Importing the UK Species Index into an Indicia list - incremental updates

If you already have a copy of UKSI installed into your database, then it is possible to update it using the entries in UKSI’s UKSI_History table which can be more efficient and easier to debug than a complete re-synchronisation. See Importing the UK Species Index into an Indicia list - full syncrhonisation for information on performing a full synchronisation.

  1. If this is the first time that the incremental updates have been run, or the last update was done by processing a full UKSI synchronisation, then find the highest Processed_Date from the UKSI_History table in the last UKSI Access database that has already been synchronised (not the new one you are updating to). If the last update was done using the incremental update system, then find the max Batch_Processed_On value from UKSI_operations table (Taxonomy > UKSI Operations menu item on the warehouse).

  2. In Access, use an SQL query to select everything from the UKSI_History table, sorted by ID, and filtered so that only those records with Processed_Date > the date found in the last step are included. Export the data from the query to a CSV file using the Text file tool on the Export section of Access’s External data ribbon tab. Ensure you set the delimited to ‘,’ and the string quote character to ‘”’. Click the Advanced button and ensure that the Unicode (utf-8) code page is selected. Also ensure the option to include column names on the first row is ticked.

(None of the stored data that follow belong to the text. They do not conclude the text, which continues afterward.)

(* ===== verification/SqlRoundtrip.v ===== *)
(** * SqlRoundtrip: mail saved in a database can be read back

    The message, its raw form and its attachments, in both backends. Attachments come
    back ordered by identifier, not in the order of the message. *)

From S2P Require Import Prelude Str Model Config StoreSpec Rows UuidHex.
From S2P Require Import Sql SqlLaws SqlInvariant SqlMessages SqliteStore PostgresStore.
From S2P Require Import SqlClaims SqlMail SqlAtomic.

Section saved.
Context {I : Type} `{Countable I} `{!IdOrder I}.
Implicit Types d : Db I.

(** The tables hold message [r] under [i], and exactly these attachments of it. *)
Definition holds d (i : I) (r : MessageRec) (l : list (I * AttachmentRec I)) : Prop :=
  t_messages d !! i = Some r ∧ NoDup (map fst l) ∧
  ∀ x, x ∈ l ↔ t_attachments d !! x.1 = Some x.2 ∧ ar_message_id x.2 = i.

Lemma attachment_rows_message (key : Uuid → I) i metas l x :
  x ∈ attachment_rows key i metas l → ar_message_id x.2 = i.
Proof.
  unfold attachment_rows. intros (y & z & -> & _)%elem_of_zip_with. done.
Qed.

Lemma save_holds id_ok key u t a m s e st s' e' :
  db_save key u t a m (s, e) = (Ok st, (s', e')) → caps_fit (sql_quotas s) → db_wf id_ok (sql_db s) →
  Forall (λ x, newest_cmp (key u, message_row a m t) x = Lt) (newest_rows a (sql_db s)) →
  holds (sql_db s') (key u) (message_row a m t)
    (attachment_rows key (key u) (sm_attachments st) (nm_attachments m)) ∧
  Forall2 meta_for (sm_attachments st) (nm_attachments m) ∧
  (uuids e → Forall (λ m, uuid_range (am_id m)) (sm_attachments st)) ∧
  st = mkStoredMessage u a (nm_mail_from m) (nm_subject m) (nm_message_date m) (nm_text_body m)
         (nm_html_body m) (nm_raw_size m) t false (sm_attachments st).
Proof.
  intros Hs Hq Hd Hnew.
  apply save_run in Hs as (Hst & Hfresh & _ & Hn & _ & s1 & e1 & s2 & e2 & Ha & -> & Ht & Hp); [|done].
  apply insert_attachments_run in Ha as (_ & _ & Hm & Hnd & Hatt & _ & Hu). rewrite Ht in Hatt.
  assert (t_messages (sql_db s') !! key u = Some (message_row a m t)) as Hmsg.
  { apply (saved_inbox_new (sql_quotas s)) in Hnew. rewrite <-Hn in Hnew. by apply elem_of_newest in Hnew as [? _]. }
  split; [|done]. split_and!; [done|done|]. intros [j r].
  rewrite (pr_attachments _ _ Hp), Hatt. cbn. split.
  - intros Hin. pose proof (attachment_rows_message _ _ _ _ _ Hin) as Hi. cbn in Hi. rewrite Hi, Hmsg. eauto.
  - intros [[[Hold|?] _] Hi]; [|done]. apply (dw_attachments _ _ Hd) in Hold as [_ [x Hx]]. congruence.
Qed.

Lemma holds_attachments d i r l : holds d i r l → sql_attachments i d ≡ₚ l.
Proof.
  intros (_ & Hnd & Hl). unfold sql_attachments. rewrite sort_by_Permutation.
  apply NoDup_Permutation; [apply (NoDup_fmap_1 fst), rows_NoDup|by apply (NoDup_fmap_1 fst)|].
  intros x. by rewrite elem_of_rows, Hl, bool_decide_eq_true.
Qed.
Lemma holds_message d i r l : holds d i r l → sql_message (mr_mailbox_address r) i d = Some r.
Proof. intros (Hm & _). by apply sql_message_Some. Qed.

Lemma query_run {A} (f : Db I → A) s e :
  fault_free s → query f (s, e) = (Ok (f (sql_db s)), (set_db (sql_db s) (trip s), e)).
Proof. intros Hf. unfold query. by rewrite stmt_run, Hf. Qed.
Lemma fault_free_trip (s : SqlStore I) : fault_free s → fault_free (set_db (sql_db s) (trip s)).
Proof. intros Hf n. apply (Hf (S n)). Qed.

Lemma get_raw_run a i s e r l :
  fault_free s → holds (sql_db s) i r l → mr_mailbox_address r = a →
  (db_get_raw_message a i (s, e)).1 = Ok (mr_raw_content r).
Proof.
  intros Hf Hh <-. unfold db_get_raw_message, mbind, M_bind. rewrite query_run by done.
  by rewrite (holds_message _ _ _ _ Hh).
Qed.
Lemma get_attachment_run a i s e r l j x :
  fault_free s → holds (sql_db s) i r l → mr_mailbox_address r = a → (j, x) ∈ l →
  (db_get_attachment a i j (s, e)).1 = Ok (Some (mkAttachment (ar_filename x) (ar_content_type x) (ar_content x))).
Proof.
  intros Hf Hh <- Hx. unfold db_get_attachment. rewrite query_run by done.
  pose proof Hh as (_ & _ & Hl). apply Hl in Hx as [Hj Hi]. cbn in *. rewrite Hj, Hi.
  rewrite (holds_message _ _ _ _ Hh). by rewrite bool_decide_true.
Qed.
End saved.

Definition with_attachments (l : list AttachmentMeta) (m : StoredMessage) : StoredMessage :=
  mkStoredMessage (sm_id m) (sm_mailbox_address m) (sm_mail_from m) (sm_subject m) (sm_message_date m)
    (sm_text_body m) (sm_html_body m) (sm_raw_size m) (sm_received_at m) (sm_seen m) l.

(** What was saved as [m] and answered as [st] reads back from store [s]. *)
Definition reads_back {S} `{Store S} (s : S) (a : str) (m : NewMessage) (st : StoredMessage) : Prop :=
  ∀ e,
    (∃ l, l ≡ₚ sm_attachments st ∧
       (get_message a (sm_id st) (s, e)).1 = Ok (Some (with_attachments l st))) ∧
    (get_raw_message a (sm_id st) (s, e)).1 = Ok (nm_raw_content m) ∧
    ∀ n meta att, sm_attachments st !! n = Some meta → nm_attachments m !! n = Some att →
      (get_attachment a (sm_id st) (am_id meta) (s, e)).1
      = Ok (Some (mkAttachment (am_filename meta) (am_content_type meta) (na_content att))).

Lemma collect_map_total {A B E} (f : A → result B E) g l :
  (∀ x, x ∈ l → f x = Ok (g x)) → collect (map f l) = Ok (map g l).
Proof.
  induction l as [|x l IH]; intros Hf; cbn; [done|]. rewrite (Hf x) by left.
  rewrite IH; [done|]. intros y Hy. apply Hf. by right.
Qed.
(** The answers of [g] on the rows just written are the metadata answered by the save. *)
Lemma metas_of_rows {I} (key : Uuid → I) (g : I * AttachmentRec I → AttachmentMeta) i metas l :
  Forall2 meta_for metas l →
  Forall (λ meta, ∀ r, g (key (am_id meta), r)
                  = mkAttachmentMeta (am_id meta) (ar_filename r) (ar_content_type r) (ar_size r)) metas →
  map g (attachment_rows key i metas l) = metas.
Proof.
  induction 1 as [|meta att metas l (Hf & Ht & Hs) Hl IH]; intros Hg; [done|].
  apply Forall_cons in Hg as [Hg1 Hg2]. unfold attachment_rows in *. cbn. rewrite IH, Hg1 by done.
  f_equal. destruct meta. cbn in *. congruence.
Qed.
Lemma rows_lookup {I} (key : Uuid → I) i metas l n meta att :
  metas !! n = Some meta → l !! n = Some att →
  (key (am_id meta), attachment_row i att) ∈ attachment_rows key i metas l.
Proof.
  intros Hm Hl. apply (list_elem_of_lookup_2 _ n). unfold attachment_rows. rewrite lookup_zip_with, Hm.
  cbn. by rewrite Hl.
Qed.

(** ** Reading back *)

Definition stored (a : str) (m : NewMessage) (st : StoredMessage) : Prop :=
  st = mkStoredMessage (sm_id st) a (nm_mail_from m) (nm_subject m) (nm_message_date m) (nm_text_body m)
         (nm_html_body m) (nm_raw_size m) (sm_received_at st) false (sm_attachments st).

Section sqlite.
Context `{UuidText}.

Definition parsed_meta (x : str * AttachmentRec str) : AttachmentMeta :=
  mkAttachmentMeta (default 0 (uuid_parse_str x.1)) (ar_filename x.2) (ar_content_type x.2) (ar_size x.2).

Lemma lite_reads_back (s : SqliteStore) a m st :
  fault_free s → uuid_range (sm_id st) → Forall (λ m, uuid_range (am_id m)) (sm_attachments st) →
  Forall2 meta_for (sm_attachments st) (nm_attachments m) → stored a m st →
  holds (sql_db s) (uuid_to_string (sm_id st)) (message_row a m (sm_received_at st))
    (attachment_rows uuid_to_string (uuid_to_string (sm_id st)) (sm_attachments st) (nm_attachments m)) →
  reads_back s a m st.
Proof.
  intros Hf Hid Hr Hmeta Hst Hh e. split_and!.
  - pose proof (holds_attachments _ _ _ _ Hh) as Hp.
    exists (map parsed_meta (sql_attachments (uuid_to_string (sm_id st)) (sql_db s))). split.
    + rewrite Hp, (metas_of_rows uuid_to_string); [done|done|]. eapply Forall_impl; [exact Hr|].
      intros meta Hmr r. unfold parsed_meta. cbn. by rewrite uuid_parse_to_string.
    + change (get_message a (sm_id st)) with (lite_get_message a (sm_id st)).
      unfold lite_get_message, mbind, M_bind. rewrite query_run by done.
      rewrite (holds_message _ _ _ _ Hh : sql_message a _ _ = _). cbn [fmap option_fmap option_map].
      rewrite query_run, map_map by (by apply fault_free_trip).
      rewrite (collect_map_total _ parsed_meta).
      * cbn. unfold parse_uuid. rewrite uuid_parse_to_string by done. cbn.
        unfold with_attachments. by rewrite Hst.
      * intros x Hx. rewrite Hp in Hx. unfold attachment_rows in Hx.
        apply elem_of_zip_with in Hx as (meta & att & -> & Hin & _). rewrite Forall_forall in Hr.
        unfold lite_attachment_meta, parsed_meta, parse_uuid. cbn.
        by rewrite uuid_parse_to_string by (by apply Hr).
  - exact (get_raw_run _ _ _ _ _ _ Hf Hh eq_refl).
  - intros n meta att Hn Ha. destruct (Forall2_lookup_lr _ _ _ _ _ _ Hmeta Hn Ha) as (-> & -> & _).
    exact (get_attachment_run _ _ _ _ _ _ _ _ Hf Hh eq_refl (rows_lookup _ _ _ _ _ _ _ Hn Ha)).
Qed.
End sqlite.

Lemma pg_reads_back (s : PostgresStore) a m st :
  fault_free s → Forall2 meta_for (sm_attachments st) (nm_attachments m) → stored a m st →
  holds (sql_db s) (sm_id st) (message_row a m (sm_received_at st))
    (attachment_rows (λ i, i) (sm_id st) (sm_attachments st) (nm_attachments m)) →
  reads_back s a m st.
Proof.
  intros Hf Hmeta Hst Hh e. split_and!.
  - pose proof (holds_attachments _ _ _ _ Hh) as Hp.
    exists (map (λ x, AttachmentMeta_from (select_attachment x)) (sql_attachments (sm_id st) (sql_db s))). split.
    + rewrite Hp, (metas_of_rows (λ i, i)); [done|done|]. by apply Forall_true.
    + change (get_message a (sm_id st)) with (pg_get_message a (sm_id st)).
      unfold pg_get_message, mbind, M_bind. rewrite query_run by done.
      rewrite (holds_message _ _ _ _ Hh : sql_message a _ _ = _). cbn [fmap option_fmap option_map].
      rewrite query_run, map_map by (by apply fault_free_trip). cbn. unfold with_attachments. by rewrite Hst.
  - exact (get_raw_run _ _ _ _ _ _ Hf Hh eq_refl).
  - intros n meta att Hn Ha. destruct (Forall2_lookup_lr _ _ _ _ _ _ Hmeta Hn Ha) as (-> & -> & _).
    exact (get_attachment_run _ _ _ _ _ _ _ _ Hf Hh eq_refl (rows_lookup _ _ _ _ _ _ _ Hn Ha)).
Qed.

(** Mail saved in a database reads back, in both backends: in any state that calls of
    the interface can reach, a message saved as the newest of its mailbox is answered by
    [get_message] as the save answered it, up to the order of its attachments, with its
    raw form and the content of every attachment. *)
Theorem sql_save_get_roundtrip `{UuidText} a m e q :
  uuids e → caps_fit q →
  (∀ s st s' e', db_wf lite_id_ok (sql_db s) → sql_quotas s = q →
     lite_save_message a m (s, e) = (Ok st, (s', e')) → fault_free s' →
     Forall (λ x, newest_cmp (uuid_to_string (sm_id st), message_row a m (sm_received_at st)) x = Lt)
       (newest_rows a (sql_db s)) →
     reads_back s' a m st) ∧
  (∀ s st s' e', db_wf pg_id_ok (sql_db s) → sql_quotas s = q →
     pg_save_message a m (s, e) = (Ok st, (s', e')) → fault_free s' →
     Forall (λ x, newest_cmp (sm_id st, message_row a m (sm_received_at st)) x = Lt)
       (newest_rows a (sql_db s)) →
     reads_back s' a m st).
Proof.
  intros He Hfit. split; intros s st s' e' Hd <-.
  - intros (s1 & s2 & e1 & Hs & Hdb & Hq & Hs' & Hu)%lite_save_inv Hf Hnew.
    destruct (Hu He) as [He1 Hid]. rewrite <-Hdb, <-Hq in *.
    eapply save_holds in Hs as (Hh & Hmeta & Hr & Hst); [|done..]. rewrite <-Hs' in Hh.
    apply lite_reads_back; auto.
  - intros (s1 & s2 & e1 & Hs & Hdb & Hq & Hs' & Hu)%pg_save_inv Hf Hnew. rewrite <-Hdb, <-Hq in *.
    eapply (save_holds _ (λ i, i)) in Hs as (Hh & Hmeta & _ & Hst); [|done..]. rewrite <-Hs' in Hh.
    by apply pg_reads_back.
Qed.

Lemma lite_demo_fault_free : fault_free lite_demo_save.2.1.
Proof. intros n. vm_compute. reflexivity. Qed.
Lemma lite_demo_newest :
  match lite_demo_save.1 with
  | Ok st => forallb (λ x, match newest_cmp (hex_text 32 (sm_id st),
                                   message_row (lit "a@x.io") (demo_mail 50) (sm_received_at st)) x with
                           | Lt => true | _ => false end) (newest_rows (lit "a@x.io") (sql_db lite_demo.1))
  | Err _ => false
  end = true.
Proof. vm_compute. reflexivity. Qed.
Lemma lite_demo_wf : sql_wf (@lite_id_ok hex_UuidText) lite_demo.
Proof.
  apply (run_ops_preserves (sql_wf (@lite_id_ok hex_UuidText))); [apply lite_keep_op, lite_key_ok|].
  split; [apply db_wf_empty|apply sql_demo_uuids].
Qed.

Lemma sql_save_get_roundtrip_witness :
  ∃ st s' e', lite_demo_save = (Ok st, (s', e')) ∧
    @reads_back _ (@SqliteStore_Store hex_UuidText) s' (lit "a@x.io") (demo_mail 50) st.
Proof.
  assert (caps_fit (mkMailboxQuotas 2 100)) as Hf by (split; cbn; lia).
  destruct lite_demo_wf as [Hwf Hu].
  pose proof (proj1 (@sql_save_get_roundtrip hex_UuidText (lit "a@x.io") (demo_mail 50) lite_demo.2 _ Hu Hf)
                lite_demo.1) as Hrt.
  fold lite_demo_save in Hrt. pose proof lite_demo_fault_free as Hff. pose proof lite_demo_newest as Hn.
  destruct lite_demo_save as [[st|er] [s' e']]; [|done].
  exists st, s', e'. split; [done|]. apply (Hrt st s' e' Hwf lite_demo_quotas eq_refl Hff).
  apply Forall_forall. intros x Hx. cbn [fst] in Hn. rewrite forallb_forall in Hn. apply list_elem_of_In, Hn in Hx.
  by destruct (newest_cmp _ x).
Defined.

  3. Import the CSV file into the UKSI_operations table on the warehouse using the import tool on the Taxonomy > UKSI Operations page. As long as you haven’t changed the column names in the CSV file the default mappings suggested by the import tool should be correct.

  4. Run the following query in pgAdmin on the warehouse and keep a copy of the results. This allows us to later “rewind” Logstash to ensure that all records are re-indexed using the latest UKSI operation results.

    `sql select name, value from variables where name like 'rest-autofeed-BRC%' and name not like '%DEL' `

  5. Click the Process all operations button on the warehouse UKSI Operations page and wait till the operations have all processed.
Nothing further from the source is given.